In the listing below, print exactly the lines between the line holding "- [plaso/parsers/bash_history.py] (the" and the line holding "(** ** Events, event", inclusive, and no more.

(SOURCE INFORMATION)

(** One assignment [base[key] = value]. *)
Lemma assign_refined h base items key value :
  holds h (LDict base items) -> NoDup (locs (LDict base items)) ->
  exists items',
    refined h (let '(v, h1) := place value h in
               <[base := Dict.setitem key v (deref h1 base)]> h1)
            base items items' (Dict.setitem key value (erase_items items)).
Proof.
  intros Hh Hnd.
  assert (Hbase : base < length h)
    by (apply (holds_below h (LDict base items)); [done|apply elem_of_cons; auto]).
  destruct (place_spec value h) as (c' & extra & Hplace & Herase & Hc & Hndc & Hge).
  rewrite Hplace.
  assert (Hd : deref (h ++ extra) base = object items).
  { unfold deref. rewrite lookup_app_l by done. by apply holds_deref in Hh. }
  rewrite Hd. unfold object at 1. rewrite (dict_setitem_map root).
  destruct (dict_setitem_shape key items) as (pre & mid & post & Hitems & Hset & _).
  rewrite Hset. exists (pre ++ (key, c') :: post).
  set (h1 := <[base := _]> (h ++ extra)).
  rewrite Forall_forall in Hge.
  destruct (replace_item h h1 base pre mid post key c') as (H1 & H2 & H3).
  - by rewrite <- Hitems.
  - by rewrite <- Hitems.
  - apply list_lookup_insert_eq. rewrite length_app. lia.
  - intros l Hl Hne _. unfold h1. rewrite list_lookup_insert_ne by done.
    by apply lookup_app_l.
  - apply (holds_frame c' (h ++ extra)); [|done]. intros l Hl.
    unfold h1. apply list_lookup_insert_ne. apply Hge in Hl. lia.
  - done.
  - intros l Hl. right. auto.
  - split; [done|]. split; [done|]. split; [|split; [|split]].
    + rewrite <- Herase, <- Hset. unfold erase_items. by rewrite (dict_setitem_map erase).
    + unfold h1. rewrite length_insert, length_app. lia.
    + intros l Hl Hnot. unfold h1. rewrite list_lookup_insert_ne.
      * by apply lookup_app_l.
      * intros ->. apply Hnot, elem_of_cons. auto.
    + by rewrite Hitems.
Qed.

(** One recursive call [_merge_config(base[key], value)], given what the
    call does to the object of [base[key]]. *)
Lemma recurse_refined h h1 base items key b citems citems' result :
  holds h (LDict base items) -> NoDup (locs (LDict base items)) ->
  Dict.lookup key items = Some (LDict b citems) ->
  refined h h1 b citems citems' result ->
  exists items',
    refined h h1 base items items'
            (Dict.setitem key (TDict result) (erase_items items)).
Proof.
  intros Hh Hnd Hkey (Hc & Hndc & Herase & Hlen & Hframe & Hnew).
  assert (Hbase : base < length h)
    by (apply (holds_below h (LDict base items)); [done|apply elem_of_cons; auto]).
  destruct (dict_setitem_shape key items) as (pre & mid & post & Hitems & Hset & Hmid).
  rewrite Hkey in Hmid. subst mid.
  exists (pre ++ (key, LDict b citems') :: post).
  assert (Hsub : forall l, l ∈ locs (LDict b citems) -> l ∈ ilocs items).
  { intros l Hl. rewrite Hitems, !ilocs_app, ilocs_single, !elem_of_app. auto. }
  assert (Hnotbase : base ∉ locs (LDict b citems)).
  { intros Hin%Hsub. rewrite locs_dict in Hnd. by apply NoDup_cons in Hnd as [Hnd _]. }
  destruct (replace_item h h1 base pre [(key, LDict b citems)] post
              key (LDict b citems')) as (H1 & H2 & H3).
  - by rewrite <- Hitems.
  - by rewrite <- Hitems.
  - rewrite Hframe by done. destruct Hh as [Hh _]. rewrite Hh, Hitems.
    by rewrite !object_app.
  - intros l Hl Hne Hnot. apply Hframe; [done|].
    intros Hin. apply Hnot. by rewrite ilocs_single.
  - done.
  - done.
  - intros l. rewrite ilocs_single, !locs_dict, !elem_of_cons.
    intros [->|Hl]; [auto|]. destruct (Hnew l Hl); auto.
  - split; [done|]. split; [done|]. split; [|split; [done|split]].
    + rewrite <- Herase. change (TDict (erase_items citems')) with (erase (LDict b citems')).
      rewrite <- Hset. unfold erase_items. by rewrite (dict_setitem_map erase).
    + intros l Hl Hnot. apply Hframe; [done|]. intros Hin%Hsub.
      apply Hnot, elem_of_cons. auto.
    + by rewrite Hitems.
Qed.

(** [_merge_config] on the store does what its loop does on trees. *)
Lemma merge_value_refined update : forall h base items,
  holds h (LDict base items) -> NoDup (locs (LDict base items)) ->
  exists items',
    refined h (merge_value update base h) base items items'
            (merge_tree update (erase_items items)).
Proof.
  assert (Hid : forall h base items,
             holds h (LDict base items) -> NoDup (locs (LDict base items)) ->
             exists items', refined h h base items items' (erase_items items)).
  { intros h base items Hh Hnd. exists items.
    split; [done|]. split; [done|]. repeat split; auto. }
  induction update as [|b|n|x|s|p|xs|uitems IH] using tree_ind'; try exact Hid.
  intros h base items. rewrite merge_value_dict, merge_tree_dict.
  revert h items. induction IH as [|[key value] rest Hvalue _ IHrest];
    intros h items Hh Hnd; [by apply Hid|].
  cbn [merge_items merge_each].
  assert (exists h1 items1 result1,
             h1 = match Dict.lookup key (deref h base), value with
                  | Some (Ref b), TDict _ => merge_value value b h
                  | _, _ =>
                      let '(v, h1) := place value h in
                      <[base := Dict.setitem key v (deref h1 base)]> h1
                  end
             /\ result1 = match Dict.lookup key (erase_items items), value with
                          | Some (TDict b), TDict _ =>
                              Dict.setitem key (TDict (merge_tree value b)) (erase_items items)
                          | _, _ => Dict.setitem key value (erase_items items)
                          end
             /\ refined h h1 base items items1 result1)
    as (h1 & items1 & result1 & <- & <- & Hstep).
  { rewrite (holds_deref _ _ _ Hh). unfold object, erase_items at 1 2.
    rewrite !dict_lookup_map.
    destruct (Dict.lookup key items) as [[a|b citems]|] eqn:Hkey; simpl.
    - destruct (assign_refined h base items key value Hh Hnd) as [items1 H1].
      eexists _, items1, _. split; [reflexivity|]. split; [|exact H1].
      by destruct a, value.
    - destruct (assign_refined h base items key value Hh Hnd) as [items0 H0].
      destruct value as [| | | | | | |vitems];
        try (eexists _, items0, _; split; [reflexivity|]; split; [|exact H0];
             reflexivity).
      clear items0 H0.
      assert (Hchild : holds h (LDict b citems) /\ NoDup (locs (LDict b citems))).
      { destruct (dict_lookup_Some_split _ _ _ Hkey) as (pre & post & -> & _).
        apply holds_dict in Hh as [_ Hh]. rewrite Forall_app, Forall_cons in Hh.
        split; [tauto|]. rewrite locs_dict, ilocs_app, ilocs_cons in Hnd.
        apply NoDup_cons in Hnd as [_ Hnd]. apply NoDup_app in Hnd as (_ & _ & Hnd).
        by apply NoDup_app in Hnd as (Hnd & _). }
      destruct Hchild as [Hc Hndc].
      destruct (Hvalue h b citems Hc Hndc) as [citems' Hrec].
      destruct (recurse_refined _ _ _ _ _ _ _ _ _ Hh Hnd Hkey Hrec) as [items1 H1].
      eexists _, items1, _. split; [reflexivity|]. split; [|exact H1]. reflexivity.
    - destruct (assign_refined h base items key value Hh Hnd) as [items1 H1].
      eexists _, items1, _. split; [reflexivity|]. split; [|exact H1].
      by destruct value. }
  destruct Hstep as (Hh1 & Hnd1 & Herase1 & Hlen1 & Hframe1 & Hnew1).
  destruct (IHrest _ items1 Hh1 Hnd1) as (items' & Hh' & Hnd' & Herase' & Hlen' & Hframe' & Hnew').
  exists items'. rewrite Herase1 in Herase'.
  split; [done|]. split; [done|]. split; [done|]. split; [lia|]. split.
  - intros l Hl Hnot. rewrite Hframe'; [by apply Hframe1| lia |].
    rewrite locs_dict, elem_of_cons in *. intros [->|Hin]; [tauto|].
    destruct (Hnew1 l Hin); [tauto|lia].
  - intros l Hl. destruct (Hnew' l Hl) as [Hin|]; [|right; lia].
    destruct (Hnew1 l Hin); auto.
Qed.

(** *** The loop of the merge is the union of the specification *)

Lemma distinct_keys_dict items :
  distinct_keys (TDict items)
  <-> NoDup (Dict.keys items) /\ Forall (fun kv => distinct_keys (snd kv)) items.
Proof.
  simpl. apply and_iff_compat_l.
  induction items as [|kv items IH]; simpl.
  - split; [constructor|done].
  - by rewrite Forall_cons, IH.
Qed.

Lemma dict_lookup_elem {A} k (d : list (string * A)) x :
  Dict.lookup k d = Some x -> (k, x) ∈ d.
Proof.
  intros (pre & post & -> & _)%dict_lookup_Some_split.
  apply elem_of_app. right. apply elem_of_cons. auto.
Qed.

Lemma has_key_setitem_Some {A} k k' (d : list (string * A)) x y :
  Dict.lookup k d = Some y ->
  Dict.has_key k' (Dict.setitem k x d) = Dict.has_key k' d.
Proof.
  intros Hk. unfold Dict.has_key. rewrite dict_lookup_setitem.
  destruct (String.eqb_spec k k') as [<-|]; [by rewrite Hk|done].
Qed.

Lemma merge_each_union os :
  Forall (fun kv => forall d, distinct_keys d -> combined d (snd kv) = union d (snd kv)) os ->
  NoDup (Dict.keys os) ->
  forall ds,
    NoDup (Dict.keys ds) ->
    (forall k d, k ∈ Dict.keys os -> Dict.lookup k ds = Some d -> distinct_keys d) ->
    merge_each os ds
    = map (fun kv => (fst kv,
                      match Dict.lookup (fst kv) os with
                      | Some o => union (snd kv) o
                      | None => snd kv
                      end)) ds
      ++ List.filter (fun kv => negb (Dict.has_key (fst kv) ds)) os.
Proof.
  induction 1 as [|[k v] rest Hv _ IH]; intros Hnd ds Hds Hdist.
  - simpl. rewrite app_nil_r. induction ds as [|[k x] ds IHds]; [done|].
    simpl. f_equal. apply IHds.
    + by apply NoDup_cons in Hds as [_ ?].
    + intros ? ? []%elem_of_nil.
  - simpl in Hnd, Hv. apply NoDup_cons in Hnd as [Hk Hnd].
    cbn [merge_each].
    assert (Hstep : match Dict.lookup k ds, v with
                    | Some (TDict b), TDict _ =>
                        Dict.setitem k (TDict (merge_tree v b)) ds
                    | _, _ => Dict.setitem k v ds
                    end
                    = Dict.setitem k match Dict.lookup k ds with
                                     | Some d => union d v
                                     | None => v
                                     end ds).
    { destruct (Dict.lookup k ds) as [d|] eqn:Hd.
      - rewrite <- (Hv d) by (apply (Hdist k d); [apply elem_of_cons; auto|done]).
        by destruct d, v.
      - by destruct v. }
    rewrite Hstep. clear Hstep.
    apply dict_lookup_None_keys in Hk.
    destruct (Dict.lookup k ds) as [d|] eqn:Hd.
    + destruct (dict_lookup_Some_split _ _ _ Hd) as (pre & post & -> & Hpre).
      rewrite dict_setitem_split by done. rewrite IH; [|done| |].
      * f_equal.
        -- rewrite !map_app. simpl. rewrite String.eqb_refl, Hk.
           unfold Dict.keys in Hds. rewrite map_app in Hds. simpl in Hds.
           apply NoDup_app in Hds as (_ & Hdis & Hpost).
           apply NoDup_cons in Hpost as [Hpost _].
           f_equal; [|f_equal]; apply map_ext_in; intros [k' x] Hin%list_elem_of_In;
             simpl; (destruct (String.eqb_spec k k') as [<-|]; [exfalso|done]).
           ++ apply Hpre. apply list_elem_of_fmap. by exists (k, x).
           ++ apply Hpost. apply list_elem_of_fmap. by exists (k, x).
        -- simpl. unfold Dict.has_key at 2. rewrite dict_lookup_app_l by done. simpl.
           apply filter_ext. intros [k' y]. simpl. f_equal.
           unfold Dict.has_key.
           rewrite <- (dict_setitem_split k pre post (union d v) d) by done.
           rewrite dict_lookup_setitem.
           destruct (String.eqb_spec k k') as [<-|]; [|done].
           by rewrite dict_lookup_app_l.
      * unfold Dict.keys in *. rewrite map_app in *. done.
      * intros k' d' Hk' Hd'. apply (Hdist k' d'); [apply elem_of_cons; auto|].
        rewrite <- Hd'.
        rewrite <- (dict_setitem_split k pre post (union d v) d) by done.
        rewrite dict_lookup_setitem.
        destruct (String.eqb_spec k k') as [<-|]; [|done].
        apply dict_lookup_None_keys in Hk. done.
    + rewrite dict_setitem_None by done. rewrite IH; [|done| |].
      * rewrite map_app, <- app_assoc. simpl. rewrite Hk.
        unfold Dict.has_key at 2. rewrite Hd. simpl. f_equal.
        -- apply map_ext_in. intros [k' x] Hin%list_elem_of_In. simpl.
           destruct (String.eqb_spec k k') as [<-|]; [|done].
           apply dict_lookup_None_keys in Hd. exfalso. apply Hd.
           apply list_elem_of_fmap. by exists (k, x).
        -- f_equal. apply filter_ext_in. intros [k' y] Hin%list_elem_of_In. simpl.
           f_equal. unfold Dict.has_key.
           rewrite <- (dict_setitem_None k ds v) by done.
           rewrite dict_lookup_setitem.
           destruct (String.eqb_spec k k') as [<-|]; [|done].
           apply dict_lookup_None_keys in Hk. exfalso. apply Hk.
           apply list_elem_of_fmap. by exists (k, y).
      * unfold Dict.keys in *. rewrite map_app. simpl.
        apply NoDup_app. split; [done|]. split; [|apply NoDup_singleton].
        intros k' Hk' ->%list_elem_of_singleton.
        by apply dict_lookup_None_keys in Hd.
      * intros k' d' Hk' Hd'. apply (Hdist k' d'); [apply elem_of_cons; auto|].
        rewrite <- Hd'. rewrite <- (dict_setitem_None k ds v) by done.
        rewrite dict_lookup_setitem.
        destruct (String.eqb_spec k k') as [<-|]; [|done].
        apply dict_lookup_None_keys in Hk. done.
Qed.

(End SOURCE INFORMATION)
(SOURCE INFORMATION)

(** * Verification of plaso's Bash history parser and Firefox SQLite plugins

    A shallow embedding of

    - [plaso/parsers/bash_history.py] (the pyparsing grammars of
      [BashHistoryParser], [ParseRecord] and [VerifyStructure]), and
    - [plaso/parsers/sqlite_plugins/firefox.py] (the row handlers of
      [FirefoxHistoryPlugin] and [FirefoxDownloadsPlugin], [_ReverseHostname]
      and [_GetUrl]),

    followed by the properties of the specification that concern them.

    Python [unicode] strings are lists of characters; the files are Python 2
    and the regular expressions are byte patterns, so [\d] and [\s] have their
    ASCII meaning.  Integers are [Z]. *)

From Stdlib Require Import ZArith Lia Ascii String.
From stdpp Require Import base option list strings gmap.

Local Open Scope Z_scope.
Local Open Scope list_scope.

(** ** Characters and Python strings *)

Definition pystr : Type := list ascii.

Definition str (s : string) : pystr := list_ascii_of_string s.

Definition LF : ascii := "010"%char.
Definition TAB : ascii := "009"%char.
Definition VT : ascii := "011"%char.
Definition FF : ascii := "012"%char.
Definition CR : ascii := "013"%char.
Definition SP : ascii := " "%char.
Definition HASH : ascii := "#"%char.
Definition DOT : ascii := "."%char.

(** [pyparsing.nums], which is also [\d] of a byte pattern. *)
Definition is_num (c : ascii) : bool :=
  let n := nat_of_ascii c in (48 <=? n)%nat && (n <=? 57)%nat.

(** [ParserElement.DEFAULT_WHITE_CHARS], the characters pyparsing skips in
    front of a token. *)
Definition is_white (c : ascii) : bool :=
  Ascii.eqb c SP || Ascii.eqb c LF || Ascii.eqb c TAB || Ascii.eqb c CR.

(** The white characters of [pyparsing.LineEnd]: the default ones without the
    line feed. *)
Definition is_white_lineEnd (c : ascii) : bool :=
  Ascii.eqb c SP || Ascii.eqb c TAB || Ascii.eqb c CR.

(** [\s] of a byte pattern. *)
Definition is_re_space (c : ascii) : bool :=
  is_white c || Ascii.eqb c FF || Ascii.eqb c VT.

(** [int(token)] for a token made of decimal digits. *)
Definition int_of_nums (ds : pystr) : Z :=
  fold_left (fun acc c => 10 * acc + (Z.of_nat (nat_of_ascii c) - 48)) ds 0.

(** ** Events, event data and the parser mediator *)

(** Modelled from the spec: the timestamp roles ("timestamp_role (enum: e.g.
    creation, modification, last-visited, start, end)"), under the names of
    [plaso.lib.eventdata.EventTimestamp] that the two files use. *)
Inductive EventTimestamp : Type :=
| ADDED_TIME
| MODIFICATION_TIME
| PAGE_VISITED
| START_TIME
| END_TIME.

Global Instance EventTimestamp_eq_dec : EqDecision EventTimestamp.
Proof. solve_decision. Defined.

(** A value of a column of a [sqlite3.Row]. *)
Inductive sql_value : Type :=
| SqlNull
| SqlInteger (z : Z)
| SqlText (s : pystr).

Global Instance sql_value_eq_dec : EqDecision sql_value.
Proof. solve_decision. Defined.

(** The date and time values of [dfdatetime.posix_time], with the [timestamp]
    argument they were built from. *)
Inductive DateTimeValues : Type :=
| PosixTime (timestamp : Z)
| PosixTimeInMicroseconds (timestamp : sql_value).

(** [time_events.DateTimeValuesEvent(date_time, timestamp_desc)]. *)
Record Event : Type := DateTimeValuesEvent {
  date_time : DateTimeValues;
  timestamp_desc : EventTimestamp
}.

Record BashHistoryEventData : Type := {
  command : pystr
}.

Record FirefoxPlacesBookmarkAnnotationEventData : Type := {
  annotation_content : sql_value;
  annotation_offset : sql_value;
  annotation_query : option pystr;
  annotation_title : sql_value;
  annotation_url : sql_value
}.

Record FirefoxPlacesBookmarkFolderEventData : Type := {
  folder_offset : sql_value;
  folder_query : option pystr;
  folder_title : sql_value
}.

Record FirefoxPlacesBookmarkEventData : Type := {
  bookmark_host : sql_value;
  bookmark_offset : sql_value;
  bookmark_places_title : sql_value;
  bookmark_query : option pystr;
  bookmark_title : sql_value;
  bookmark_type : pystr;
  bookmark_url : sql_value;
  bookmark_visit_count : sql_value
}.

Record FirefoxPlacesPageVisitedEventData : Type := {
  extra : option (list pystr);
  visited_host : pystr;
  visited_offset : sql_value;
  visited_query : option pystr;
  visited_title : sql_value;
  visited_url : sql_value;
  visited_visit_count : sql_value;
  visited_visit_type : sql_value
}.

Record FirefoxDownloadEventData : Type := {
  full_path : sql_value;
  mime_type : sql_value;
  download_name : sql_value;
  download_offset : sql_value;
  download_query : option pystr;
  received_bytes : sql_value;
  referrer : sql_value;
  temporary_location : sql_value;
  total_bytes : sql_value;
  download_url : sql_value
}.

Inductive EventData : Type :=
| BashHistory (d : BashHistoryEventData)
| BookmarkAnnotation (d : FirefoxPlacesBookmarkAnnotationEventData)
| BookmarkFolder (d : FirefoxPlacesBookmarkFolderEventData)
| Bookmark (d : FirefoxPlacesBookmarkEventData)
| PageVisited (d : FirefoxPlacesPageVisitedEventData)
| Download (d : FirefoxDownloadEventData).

(End SOURCE INFORMATION)
(SOURCE INFORMATION)

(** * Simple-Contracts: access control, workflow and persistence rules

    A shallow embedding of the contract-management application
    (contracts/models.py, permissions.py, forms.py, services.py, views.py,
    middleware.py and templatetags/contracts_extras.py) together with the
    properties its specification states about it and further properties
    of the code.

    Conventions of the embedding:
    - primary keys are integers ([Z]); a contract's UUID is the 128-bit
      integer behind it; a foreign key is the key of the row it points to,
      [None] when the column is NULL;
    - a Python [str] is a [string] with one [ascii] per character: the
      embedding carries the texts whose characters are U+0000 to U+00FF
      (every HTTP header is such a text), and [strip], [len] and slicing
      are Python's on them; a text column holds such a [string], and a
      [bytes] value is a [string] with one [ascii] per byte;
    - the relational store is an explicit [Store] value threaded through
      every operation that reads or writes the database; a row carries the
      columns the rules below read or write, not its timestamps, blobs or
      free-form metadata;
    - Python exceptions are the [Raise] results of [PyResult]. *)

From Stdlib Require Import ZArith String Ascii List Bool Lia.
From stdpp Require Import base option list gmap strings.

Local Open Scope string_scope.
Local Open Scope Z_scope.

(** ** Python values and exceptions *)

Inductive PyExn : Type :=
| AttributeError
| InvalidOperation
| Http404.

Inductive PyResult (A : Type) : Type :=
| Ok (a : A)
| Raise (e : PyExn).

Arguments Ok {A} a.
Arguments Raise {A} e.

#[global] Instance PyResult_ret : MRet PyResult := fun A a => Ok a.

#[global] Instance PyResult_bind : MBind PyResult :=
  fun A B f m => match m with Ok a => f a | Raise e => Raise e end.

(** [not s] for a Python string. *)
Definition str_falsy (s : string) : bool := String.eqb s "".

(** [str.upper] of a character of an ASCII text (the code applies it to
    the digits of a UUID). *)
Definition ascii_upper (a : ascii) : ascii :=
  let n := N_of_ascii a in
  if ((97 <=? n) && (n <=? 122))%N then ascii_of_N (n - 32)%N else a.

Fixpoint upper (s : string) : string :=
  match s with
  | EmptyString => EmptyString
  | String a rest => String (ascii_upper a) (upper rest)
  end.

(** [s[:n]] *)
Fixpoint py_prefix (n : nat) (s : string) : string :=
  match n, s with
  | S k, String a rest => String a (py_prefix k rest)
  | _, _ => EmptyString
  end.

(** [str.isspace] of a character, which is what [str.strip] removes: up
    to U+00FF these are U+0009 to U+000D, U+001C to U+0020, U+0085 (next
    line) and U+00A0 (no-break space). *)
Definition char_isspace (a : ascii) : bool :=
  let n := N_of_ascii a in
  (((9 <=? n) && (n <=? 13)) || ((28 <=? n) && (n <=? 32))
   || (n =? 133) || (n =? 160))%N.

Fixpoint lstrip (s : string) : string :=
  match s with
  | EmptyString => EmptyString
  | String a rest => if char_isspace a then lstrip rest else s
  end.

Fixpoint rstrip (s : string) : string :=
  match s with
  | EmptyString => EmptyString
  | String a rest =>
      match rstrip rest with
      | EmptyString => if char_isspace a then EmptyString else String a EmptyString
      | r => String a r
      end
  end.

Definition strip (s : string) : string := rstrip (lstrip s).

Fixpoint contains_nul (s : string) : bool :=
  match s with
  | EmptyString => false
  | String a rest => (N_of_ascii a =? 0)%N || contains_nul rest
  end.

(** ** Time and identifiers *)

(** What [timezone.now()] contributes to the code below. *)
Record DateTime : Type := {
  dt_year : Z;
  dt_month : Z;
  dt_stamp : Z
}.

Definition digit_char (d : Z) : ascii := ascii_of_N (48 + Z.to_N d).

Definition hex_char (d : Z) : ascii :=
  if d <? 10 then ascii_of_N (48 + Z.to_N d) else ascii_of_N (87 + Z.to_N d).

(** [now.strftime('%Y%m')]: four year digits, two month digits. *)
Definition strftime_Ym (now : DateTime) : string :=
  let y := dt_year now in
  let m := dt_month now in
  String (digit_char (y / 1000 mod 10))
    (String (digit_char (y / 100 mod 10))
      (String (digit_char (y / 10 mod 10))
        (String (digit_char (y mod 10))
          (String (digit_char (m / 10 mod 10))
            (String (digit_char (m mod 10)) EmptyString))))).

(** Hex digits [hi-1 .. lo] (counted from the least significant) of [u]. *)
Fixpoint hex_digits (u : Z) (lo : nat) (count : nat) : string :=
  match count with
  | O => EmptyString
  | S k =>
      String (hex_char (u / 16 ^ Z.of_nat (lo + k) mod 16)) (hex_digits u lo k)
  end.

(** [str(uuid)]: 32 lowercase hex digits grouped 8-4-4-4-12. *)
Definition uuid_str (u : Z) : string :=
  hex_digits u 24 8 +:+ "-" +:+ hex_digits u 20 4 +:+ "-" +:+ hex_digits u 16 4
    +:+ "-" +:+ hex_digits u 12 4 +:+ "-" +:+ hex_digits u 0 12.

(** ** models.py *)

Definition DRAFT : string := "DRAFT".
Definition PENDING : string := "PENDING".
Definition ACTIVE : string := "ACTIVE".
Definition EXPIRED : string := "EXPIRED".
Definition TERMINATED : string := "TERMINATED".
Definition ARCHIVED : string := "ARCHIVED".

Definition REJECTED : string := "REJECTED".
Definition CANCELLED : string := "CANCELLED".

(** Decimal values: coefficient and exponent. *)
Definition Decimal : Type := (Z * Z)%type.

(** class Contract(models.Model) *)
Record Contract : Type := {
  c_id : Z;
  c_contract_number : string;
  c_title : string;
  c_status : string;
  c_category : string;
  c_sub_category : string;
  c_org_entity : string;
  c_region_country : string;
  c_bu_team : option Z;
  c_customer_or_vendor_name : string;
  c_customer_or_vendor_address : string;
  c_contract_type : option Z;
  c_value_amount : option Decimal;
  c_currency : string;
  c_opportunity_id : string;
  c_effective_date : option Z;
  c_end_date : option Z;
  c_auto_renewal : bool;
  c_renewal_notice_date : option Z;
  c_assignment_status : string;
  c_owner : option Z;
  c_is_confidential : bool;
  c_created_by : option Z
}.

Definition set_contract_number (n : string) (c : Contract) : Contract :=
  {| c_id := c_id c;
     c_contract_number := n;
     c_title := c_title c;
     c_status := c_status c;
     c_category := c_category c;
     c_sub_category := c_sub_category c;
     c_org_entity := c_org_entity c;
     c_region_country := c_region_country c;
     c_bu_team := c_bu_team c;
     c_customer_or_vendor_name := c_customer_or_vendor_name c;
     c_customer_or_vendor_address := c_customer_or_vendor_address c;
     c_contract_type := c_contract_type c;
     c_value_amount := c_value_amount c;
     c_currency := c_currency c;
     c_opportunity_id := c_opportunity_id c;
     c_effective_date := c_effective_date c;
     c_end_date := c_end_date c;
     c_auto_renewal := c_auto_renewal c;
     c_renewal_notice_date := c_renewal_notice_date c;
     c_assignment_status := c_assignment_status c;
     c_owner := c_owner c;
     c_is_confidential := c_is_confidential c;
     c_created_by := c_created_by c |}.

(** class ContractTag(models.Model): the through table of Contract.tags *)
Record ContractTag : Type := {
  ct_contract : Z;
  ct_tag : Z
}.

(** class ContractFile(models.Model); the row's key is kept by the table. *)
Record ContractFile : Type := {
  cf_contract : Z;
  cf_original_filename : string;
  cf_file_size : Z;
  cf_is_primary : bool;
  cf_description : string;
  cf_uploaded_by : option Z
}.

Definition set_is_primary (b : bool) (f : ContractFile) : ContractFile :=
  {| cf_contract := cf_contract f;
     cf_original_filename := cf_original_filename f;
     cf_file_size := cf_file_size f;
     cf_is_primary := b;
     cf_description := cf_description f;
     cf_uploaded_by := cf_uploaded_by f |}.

(End SOURCE INFORMATION)

ANSWER SPACE:
    - [plaso/parsers/bash_history.py] (the pyparsing grammars of
      [BashHistoryParser], [ParseRecord] and [VerifyStructure]), and
    - [plaso/parsers/sqlite_plugins/firefox.py] (the row handlers of
      [FirefoxHistoryPlugin] and [FirefoxDownloadsPlugin], [_ReverseHostname]
      and [_GetUrl]),

    followed by the properties of the specification that concern them.

    Python [unicode] strings are lists of characters; the files are Python 2
    and the regular expressions are byte patterns, so [\d] and [\s] have their
    ASCII meaning.  Integers are [Z]. *)

From Stdlib Require Import ZArith Lia Ascii String.
From stdpp Require Import base option list strings gmap.

Local Open Scope Z_scope.
Local Open Scope list_scope.

(** ** Characters and Python strings *)

Definition pystr : Type := list ascii.

Definition str (s : string) : pystr := list_ascii_of_string s.

Definition LF : ascii := "010"%char.
Definition TAB : ascii := "009"%char.
Definition VT : ascii := "011"%char.
Definition FF : ascii := "012"%char.
Definition CR : ascii := "013"%char.
Definition SP : ascii := " "%char.
Definition HASH : ascii := "#"%char.
Definition DOT : ascii := "."%char.

(** [pyparsing.nums], which is also [\d] of a byte pattern. *)
Definition is_num (c : ascii) : bool :=
  let n := nat_of_ascii c in (48 <=? n)%nat && (n <=? 57)%nat.

(** [ParserElement.DEFAULT_WHITE_CHARS], the characters pyparsing skips in
    front of a token. *)
Definition is_white (c : ascii) : bool :=
  Ascii.eqb c SP || Ascii.eqb c LF || Ascii.eqb c TAB || Ascii.eqb c CR.

(** The white characters of [pyparsing.LineEnd]: the default ones without the
    line feed. *)
Definition is_white_lineEnd (c : ascii) : bool :=
  Ascii.eqb c SP || Ascii.eqb c TAB || Ascii.eqb c CR.

(** [\s] of a byte pattern. *)
Definition is_re_space (c : ascii) : bool :=
  is_white c || Ascii.eqb c FF || Ascii.eqb c VT.

(** [int(token)] for a token made of decimal digits. *)
Definition int_of_nums (ds : pystr) : Z :=
  fold_left (fun acc c => 10 * acc + (Z.of_nat (nat_of_ascii c) - 48)) ds 0.

(** ** Events, event data and the parser mediator *)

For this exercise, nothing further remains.